BULGAR EDEBİYATI İSTANBUL’DA – İSTANBUL BULGAR EDEBİYATINDA
Özet
11 yüzyıllık tarihinin bazı evrelerinde Bulgar edebiyatıyla, Bizans ve Osmanlı'nın başkenti İstanbul arasında sıkı bağlar kurulur. Bu etkileşim sürecinin doruk noktalarına, Eski Bulgar edebiyatının başlangıç dönemi olan 9., 10. ve ülkenin Osmanlı egemenliğine girmesinden önce 14.yüzyılda; Yeni Bulgar edebiyatında ise 19.yüzyılda erişilir. 9.-10. yüzyılda Konstantin-Kiril Filozof, Simeon, Çernorizets Hrabır, Yoan Ekzarh gibi Bulgar kültür ve yazınında belirleyici roller üstlenen kişilikler Magnaura Yüksek Okulu'nda eğitimleri sırasında, antik çağ ve Bizans geleneklerini özümseyerek, burada edindikleri deneyimi kendi topraklarına taşırlar. Ayrıca, 14.yüzyılın ikinci yarısında başta Teodosiy Tırnovski, Evtimiy, Grigoriy Tsamblak, Kiprian olmak üzere Tırnova Ekolü'nün temsilcileri Bizans başkentinin en önemli dinsel ve düşünsel odağı niteliğindeki Studion Manastırı'nda kalırlar. İstanbul'un Bulgar kültürü ve edebiyatıyla bir sonraki yakınlaşması 19.yüzyılın başlarına rastlar.

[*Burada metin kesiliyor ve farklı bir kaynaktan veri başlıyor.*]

(* ===== verification/FindStoreProofs.v ===== *)
(** * The findings store: its invariant, and what each operation does *)

From S2P Require Import Prelude PyBase PyText JobModels JobStore FindModels FindRulesProofs FindStore.

(** ** The trail of a finding's status *)

(** [trail s evs s']: the events lead from [s] to [s'], each an allowed change. *)
Inductive trail : FindingStatus → list FindingStateEventModel → FindingStatus → Prop :=
  | trail_nil s : trail s [] s
  | trail_cons s e evs s' :
      e.(from_status) = s → e.(to_status) ∈ _ALLOWED_TRANSITIONS s →
      trail e.(to_status) evs s' → trail s (e :: evs) s'.

Lemma trail_snoc s evs s' e :
  trail s evs s' → e.(from_status) = s' → e.(to_status) ∈ _ALLOWED_TRANSITIONS s' →
  trail s (evs ++ [e]) e.(to_status).
Proof.
  induction 1 as [s|s e' evs s' He Hin Ht IH]; intros Hfrom Hto; cbn.
  - apply trail_cons; [done|done|constructor].
  - apply trail_cons; auto.
Qed.

Lemma trail_functional s evs s1 s2 : trail s evs s1 → trail s evs s2 → s1 = s2.
Proof. intros H1. revert s2. induction H1; inversion 1; subst; auto. Qed.

(** Any other status is an allowed change. *)
Lemma transition_allowed s s' : s' ∈ _ALLOWED_TRANSITIONS s ↔ s' ≠ s.
Proof. destruct s, s'; cbn; set_solver. Qed.

(** ** The invariant *)

Section store_proofs.
Context `{!Runtime, !RuntimeOk}.
Implicit Types (w : FindingWorld) (f : FindingModel) (d : FindingDraft).

Definition events_about (finding : string) (evs : list FindingStateEventModel)
    : list FindingStateEventModel :=
  List.filter (fun e => String.eqb e.(state_event_finding_id) finding) evs.

Record store_ok w : Prop := {
  rows_keyed id f : w.(findings) !! id = Some f → f.(finding_id) = id;
  rows_unique f g : w.(findings) !! f.(finding_id) = Some f →
    w.(findings) !! g.(finding_id) = Some g → identity f = identity g → f = g;
  rows_drawn id : is_Some (w.(findings) !! id) →
    ∃ n, (n < w.(finding_uuids_drawn))%nat ∧ id = uuid4 n;
  rows_refer id f : w.(findings) !! id = Some f → references w f = true;
  rows_bounded id f : w.(findings) !! id = Some f →
    (length f.(finding_observation_ids) <= MAX_OBSERVATION_LINKS)%nat ∧
    (length f.(finding_evidence_ids) <= MAX_OBSERVATION_LINKS)%nat;
  events_ordered : StronglySorted Z.lt (map state_event_id w.(finding_events));
  events_known e : e ∈ w.(finding_events) →
    ∃ f, w.(findings) !! e.(state_event_finding_id) = Some f ∧
         e.(state_event_audit_id) = f.(finding_audit_id);
  events_trail id f : w.(findings) !! id = Some f →
    trail OPEN (events_about id w.(finding_events)) f.(finding_status)
}.

(** ** Rows by identity *)

Definition finding_at w (k : string * string * string) : option FindingModel :=
  find_first (fun f => bool_decide (identity f = k)) (map_to_list w.(findings)).*2.

Lemma elem_of_finding_rows w f : store_ok w →
  f ∈ (map_to_list w.(findings)).*2 ↔ w.(findings) !! f.(finding_id) = Some f.
Proof.
  intros Hok. rewrite list_elem_of_fmap. split.
  - intros ([id g] & -> & Hg%elem_of_map_to_list). cbn. by rewrite (rows_keyed _ Hok _ _ Hg).
  - intros Hf. exists (f.(finding_id), f). split; [done|]. by apply elem_of_map_to_list.
Qed.

Lemma finding_at_Some w k f : store_ok w →
  finding_at w k = Some f ↔ w.(findings) !! f.(finding_id) = Some f ∧ identity f = k.
Proof.
  intros Hok. unfold finding_at. split.
  - intros [Hf Hk%bool_decide_eq_true]%find_first_Some. by rewrite elem_of_finding_rows in Hf.
  - intros [Hf <-]. destruct (find_first _ _) as [g|] eqn:Hg.
    + apply find_first_Some in Hg as [Hg Hk%bool_decide_eq_true]. rewrite elem_of_finding_rows in Hg by done.
      f_equal. by apply (rows_unique _ Hok).
    + pose proof (proj1 (find_first_None _ _) Hg f) as Hno.
      rewrite elem_of_finding_rows in Hno by done. by apply Hno, bool_decide_eq_false in Hf.
Qed.

Lemma finding_at_None w k : store_ok w →
  finding_at w k = None ↔ ∀ f, w.(findings) !! f.(finding_id) = Some f → identity f ≠ k.
Proof.
  intros Hok. unfold finding_at. rewrite find_first_None. split.
  - intros Hr f Hf. apply (proj1 (bool_decide_eq_false _)), Hr. by apply elem_of_finding_rows.
  - intros Hr f Hf. apply bool_decide_false, Hr. by apply elem_of_finding_rows.
Qed.

(** Writing a row of identity [k], fresh or in place of the row that had it. *)
Lemma finding_at_put w w' f k :
  store_ok w → store_ok w' → w'.(findings) = <[f.(finding_id) := f]> w.(findings) →
  (∀ g, w.(findings) !! f.(finding_id) = Some g → identity g = identity f) →
  finding_at w' k = if decide (k = identity f) then Some f else finding_at w k.
Proof.
  intros Hok Hok' Heq Hid. case_decide as Hk.
  - subst k. apply finding_at_Some; [done|]. by rewrite Heq, lookup_insert_eq.
  - destruct (finding_at w k) as [g|] eqn:Hg.
    + apply finding_at_Some in Hg as [Hg <-]; [|done]. apply finding_at_Some; [done|].
      rewrite Heq. split; [|done]. rewrite lookup_insert_ne; [done|]. intros Hne.
      apply Hk, Hid. by rewrite Hne.
    + apply finding_at_None; [done|]. intros g Hg1. rewrite Heq in Hg1.
      apply lookup_insert_Some in Hg1 as [[_ <-]|[_ Hg1]]; [by intros <-|].
      revert g Hg1. by apply finding_at_None.
Qed.

(** ** Writing one row keeps the invariant *)

Definition same_tables w w' : Prop :=
  w'.(audit_rows) = w.(audit_rows) ∧ w'.(asset_rows) = w.(asset_rows) ∧
  w'.(service_rows) = w.(service_rows).

Lemma references_same w w' f : same_tables w w' → references w' f = references w f.
Proof. unfold references. by intros (-> & -> & ->). Qed.

Lemma store_ok_write w w' f :
  store_ok w → same_tables w w' → (w.(finding_uuids_drawn) <= w'.(finding_uuids_drawn))%nat →
  w'.(findings) = <[f.(finding_id) := f]> w.(findings) → references w f = true →
  (length f.(finding_observation_ids) <= MAX_OBSERVATION_LINKS)%nat →
  (length f.(finding_evidence_ids) <= MAX_OBSERVATION_LINKS)%nat →
  (∃ n, (n < w'.(finding_uuids_drawn))%nat ∧ f.(finding_id) = uuid4 n) →
  (∀ g, w.(findings) !! g.(finding_id) = Some g → identity g = identity f →
        g.(finding_id) = f.(finding_id)) →
  (∀ g, w.(findings) !! f.(finding_id) = Some g → identity g = identity f) →
  StronglySorted Z.lt (map state_event_id w'.(finding_events)) →
  (∀ e, e ∈ w'.(finding_events) → e ∈ w.(finding_events) ∨
        e.(state_event_finding_id) = f.(finding_id) ∧
        e.(state_event_audit_id) = f.(finding_audit_id)) →
  (∀ id, id ≠ f.(finding_id) →
     events_about id w'.(finding_events) = events_about id w.(finding_events)) →
  trail OPEN (events_about f.(finding_id) w'.(finding_events)) f.(finding_status) →
  store_ok w'.
Proof.
  intros Hok Htab Hdrawn Heq Href Hobs Hev Hid Huniq Hsame Hord Hknown Hother Htrail.
  split; rewrite ?Heq.
  - intros id g [[<- <-]|[_ Hg]]%lookup_insert_Some; [done|]. by apply (rows_keyed _ Hok).
  - intros g1 g2 [[E1 <-]|[N1 H1]]%lookup_insert_Some [[E2 <-]|[N2 H2]]%lookup_insert_Some Hk; try done.
    + destruct N2. symmetry. by apply Huniq.
    + destruct N1. symmetry. by apply Huniq.
    + by apply (rows_unique _ Hok).
  - intros id [g [[<- _]|[_ Hg]]%lookup_insert_Some]; [done|].
    destruct (rows_drawn _ Hok id) as (n & Hn & ->); [by eexists|]. exists n. split; [lia|done].
  - intros id g [[_ <-]|[_ Hg]]%lookup_insert_Some; rewrite (references_same w) by done; [done|].
    by apply (rows_refer _ Hok id).
  - intros id g [[_ <-]|[_ Hg]]%lookup_insert_Some; [done|]. by apply (rows_bounded _ Hok id).
  - done.
  - intros e [He|[He1 He2]]%Hknown.
    + destruct (events_known _ Hok e He) as (g & Hg & Ha).
      destruct (decide (state_event_finding_id e = finding_id f)) as [E|N].
      * exists f. rewrite E, lookup_insert_eq. split; [done|]. rewrite E in Hg.
        pose proof (Hsame _ Hg) as Hi. rewrite Ha. by injection Hi.
      * exists g. by rewrite lookup_insert_ne.
    + exists f. by rewrite He1, lookup_insert_eq.
  - intros id g [[<- <-]|[N Hg]]%lookup_insert_Some; [done|].
    rewrite Hother by done. by apply (events_trail _ Hok).
Qed.

(** The clock is not part of the invariant. *)
Lemma store_ok_clock w w' :
  w'.(findings) = w.(findings) → w'.(finding_events) = w.(finding_events) → same_tables w w' →
  (w.(finding_uuids_drawn) <= w'.(finding_uuids_drawn))%nat → store_ok w → store_ok w'.
Proof.
  intros Hf He Htab Hu Hok. split; rewrite ?Hf, ?He; try apply Hok.
  - intros id Hid. destruct (rows_drawn _ Hok _ Hid) as (n & ? & ->). exists n. split; [lia|done].
  - intros id f Hi. rewrite (references_same w) by done. by apply (rows_refer _ Hok id).
Qed.

(** No event speaks of a finding that does not exist. *)
Lemma events_about_unknown w id :
  store_ok w → w.(findings) !! id = None → events_about id w.(finding_events) = [].
Proof.
  intros Hok Hid. apply lfilter_nil. intros e He. apply String.eqb_neq. intros Heq.
  destruct (events_known _ Hok e He) as (f & Hf & _). congruence.
Qed.

(** ** upsert *)

(** What evaluating a draft at [now] makes of the row of its identity. *)
Definition upserted (audit_id : string) (now : datetime) d (old : option FindingModel) f : Prop :=
  match old with
  | Some g => f = evaluated d now g
  | None => ∃ id, f = new_finding id audit_id d now
  end.

Definition draft_identity (audit_id : string) d : string * string * string :=
  (audit_id, d.(rule_id), d.(dedupe_key)).

Lemma upserted_identity audit_id now d old f :
  (∀ g, old = Some g → identity g = draft_identity audit_id d) →
  upserted audit_id now d old f → identity f = draft_identity audit_id d.
Proof. destruct old as [g|]; [intros Hg ->; exact (Hg g eq_refl)|by intros _ [id ->]]. Qed.

(** *** Field equations *)

Definition write f w : FindingWorld := w <| findings ::= insert f.(finding_id) f |>.

Lemma wp_put_finding f (Q : outcome FindExc unit → FindingWorld → Prop) w :
  (references w f = true → Q (Return tt) (write f w)) →
  (references w f = false → Q (Raise (FindingIntegrityError "FOREIGN KEY")) w) →
  wp (put_finding f) Q w.
Proof. unfold wp, put_finding. destruct (references w f); auto. Qed.

Lemma write_fields f w :
  (write f w).(findings) = <[f.(finding_id) := f]> w.(findings) ∧
  (write f w).(finding_events) = w.(finding_events) ∧ same_tables w (write f w) ∧
  (write f w).(finding_uuids_drawn) = w.(finding_uuids_drawn) ∧
  (write f w).(finding_clock_reads) = w.(finding_clock_reads).
Proof. done. Qed.

Lemma evaluated_fields d now f :
  (evaluated d now f).(finding_id) = f.(finding_id) ∧
  (evaluated d now f).(finding_status) = f.(finding_status) ∧
  identity (evaluated d now f) = identity f ∧
  (evaluated d now f).(finding_observation_ids) = take MAX_OBSERVATION_LINKS d.(observation_ids) ∧
  (evaluated d now f).(finding_evidence_ids) = take MAX_OBSERVATION_LINKS d.(evidence_artifact_ids).
Proof. done. Qed.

Sözü edilen yüzyılın ortalarına doğru Osmanlı İmparatorluğu'nun başkenti en önemli Bulgar kültür ve edebiyat merkezine dönüşür. Sayısal açıdan 50 bine yaklaşan Bulgar kolonisi organize güç haline gelerek burada bağımsız kilise mücadelesini başlatır, ayrıca kültürel ve eğitim kurumları ulusal bilinci canlandırmaya yönelik etkinliklerde bulunurlar, matbaacılık gelişir, Uyanış Çağı'nda çıkarılan gazete ve dergilerin, basılan kitapların üçte birinden fazlası İstanbul kaynaklıdır. Dünya uygarlığının eşsiz şehirleri arasında yer alan ve Bulgar tarihi ve kültürüyle bu denli yakınlık içinde olan İstanbul, Bulgar edebiyatında da yansımasını bulur. Bulgar yaratıcıların İstanbul'u algılayış ve yaklaşımlarının dört motif çevresinde derlenmesi olasıdır. Bulgar yazar ve şairler, İstanbul'u, ‘'burası''nın bir karşıtı olarak ‘'orası''; aynı zamanda büyülü, gizil, tanrısal bir yer; tarihsel romantizmi depreştiren gerçekleştirilememiş bir ülkü ve tüm eşsizliği içinde hüzünlü duygular uyandıran bir şehir olarak algılarlar.